● **Work order**
Quote only the lines from the top of the listing below down to and including the line with "periodic cleanup and".

● **Records supplied**
.....
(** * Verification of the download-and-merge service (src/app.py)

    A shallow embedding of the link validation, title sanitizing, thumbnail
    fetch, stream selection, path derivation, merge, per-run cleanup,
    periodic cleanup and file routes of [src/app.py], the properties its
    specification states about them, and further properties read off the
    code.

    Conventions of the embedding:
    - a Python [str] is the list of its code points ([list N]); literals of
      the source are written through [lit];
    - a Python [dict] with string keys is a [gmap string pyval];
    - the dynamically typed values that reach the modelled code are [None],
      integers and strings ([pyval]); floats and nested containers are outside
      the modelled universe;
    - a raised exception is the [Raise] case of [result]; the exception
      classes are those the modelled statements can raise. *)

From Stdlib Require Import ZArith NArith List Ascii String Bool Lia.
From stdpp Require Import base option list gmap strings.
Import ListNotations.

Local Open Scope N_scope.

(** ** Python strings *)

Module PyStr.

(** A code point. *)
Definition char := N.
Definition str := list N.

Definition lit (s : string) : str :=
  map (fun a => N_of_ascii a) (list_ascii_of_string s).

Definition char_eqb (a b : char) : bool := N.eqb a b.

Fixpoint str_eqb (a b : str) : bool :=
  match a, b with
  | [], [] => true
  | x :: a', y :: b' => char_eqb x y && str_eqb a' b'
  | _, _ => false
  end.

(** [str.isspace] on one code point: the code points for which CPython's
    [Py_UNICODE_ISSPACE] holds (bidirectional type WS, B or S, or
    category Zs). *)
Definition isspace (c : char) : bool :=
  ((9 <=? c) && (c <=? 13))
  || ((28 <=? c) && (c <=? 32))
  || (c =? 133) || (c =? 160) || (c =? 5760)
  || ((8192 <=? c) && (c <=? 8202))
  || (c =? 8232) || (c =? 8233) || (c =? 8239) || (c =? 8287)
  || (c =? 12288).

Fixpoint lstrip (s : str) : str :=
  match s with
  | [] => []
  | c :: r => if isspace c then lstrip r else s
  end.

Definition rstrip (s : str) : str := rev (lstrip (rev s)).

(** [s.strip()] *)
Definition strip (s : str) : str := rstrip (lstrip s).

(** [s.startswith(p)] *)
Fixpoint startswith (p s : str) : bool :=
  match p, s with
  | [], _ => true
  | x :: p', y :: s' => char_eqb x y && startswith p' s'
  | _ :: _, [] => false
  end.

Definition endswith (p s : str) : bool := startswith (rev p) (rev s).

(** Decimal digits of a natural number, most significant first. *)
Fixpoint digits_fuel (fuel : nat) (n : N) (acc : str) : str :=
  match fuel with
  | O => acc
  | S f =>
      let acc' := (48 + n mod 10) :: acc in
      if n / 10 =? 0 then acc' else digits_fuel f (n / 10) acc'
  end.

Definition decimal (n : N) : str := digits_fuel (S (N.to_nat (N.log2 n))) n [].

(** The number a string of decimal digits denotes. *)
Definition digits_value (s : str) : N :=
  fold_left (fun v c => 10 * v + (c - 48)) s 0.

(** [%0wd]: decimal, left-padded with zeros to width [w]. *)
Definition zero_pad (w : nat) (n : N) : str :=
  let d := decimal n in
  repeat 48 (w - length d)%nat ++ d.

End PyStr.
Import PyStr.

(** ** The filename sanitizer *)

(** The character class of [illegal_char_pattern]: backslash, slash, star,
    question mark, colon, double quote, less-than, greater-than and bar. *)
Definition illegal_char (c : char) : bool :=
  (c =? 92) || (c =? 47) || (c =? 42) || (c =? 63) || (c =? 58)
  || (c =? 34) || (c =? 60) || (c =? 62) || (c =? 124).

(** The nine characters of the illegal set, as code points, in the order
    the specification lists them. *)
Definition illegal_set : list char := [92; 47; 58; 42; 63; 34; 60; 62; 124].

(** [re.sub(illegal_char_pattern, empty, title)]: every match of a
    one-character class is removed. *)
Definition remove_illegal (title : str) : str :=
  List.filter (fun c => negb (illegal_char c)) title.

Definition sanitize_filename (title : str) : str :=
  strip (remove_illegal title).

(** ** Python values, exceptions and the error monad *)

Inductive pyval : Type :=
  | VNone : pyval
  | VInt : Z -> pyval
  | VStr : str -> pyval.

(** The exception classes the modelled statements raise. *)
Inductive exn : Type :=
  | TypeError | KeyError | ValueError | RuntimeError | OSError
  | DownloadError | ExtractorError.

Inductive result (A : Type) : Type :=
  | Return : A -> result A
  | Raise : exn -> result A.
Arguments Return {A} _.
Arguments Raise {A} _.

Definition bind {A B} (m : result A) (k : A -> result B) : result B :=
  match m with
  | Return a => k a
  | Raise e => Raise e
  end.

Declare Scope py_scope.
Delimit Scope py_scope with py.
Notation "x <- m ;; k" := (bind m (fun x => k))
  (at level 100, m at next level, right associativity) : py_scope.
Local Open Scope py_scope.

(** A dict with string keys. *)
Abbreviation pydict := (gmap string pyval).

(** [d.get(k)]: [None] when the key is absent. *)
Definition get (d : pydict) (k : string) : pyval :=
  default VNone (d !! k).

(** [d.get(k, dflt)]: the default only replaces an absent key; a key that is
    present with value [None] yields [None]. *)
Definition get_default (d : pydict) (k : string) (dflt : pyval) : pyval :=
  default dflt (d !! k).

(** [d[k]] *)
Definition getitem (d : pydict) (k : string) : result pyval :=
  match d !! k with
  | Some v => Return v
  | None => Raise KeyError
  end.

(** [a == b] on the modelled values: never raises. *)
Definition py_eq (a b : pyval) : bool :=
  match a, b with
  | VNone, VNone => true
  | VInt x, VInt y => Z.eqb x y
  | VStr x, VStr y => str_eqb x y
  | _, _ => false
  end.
.....
● **Solved exercise**
(** * Verification of the download-and-merge service (src/app.py)

    A shallow embedding of the link validation, title sanitizing, thumbnail
    fetch, stream selection, path derivation, merge, per-run cleanup,
    periodic cleanup and file routes of [src/app.py], the properties its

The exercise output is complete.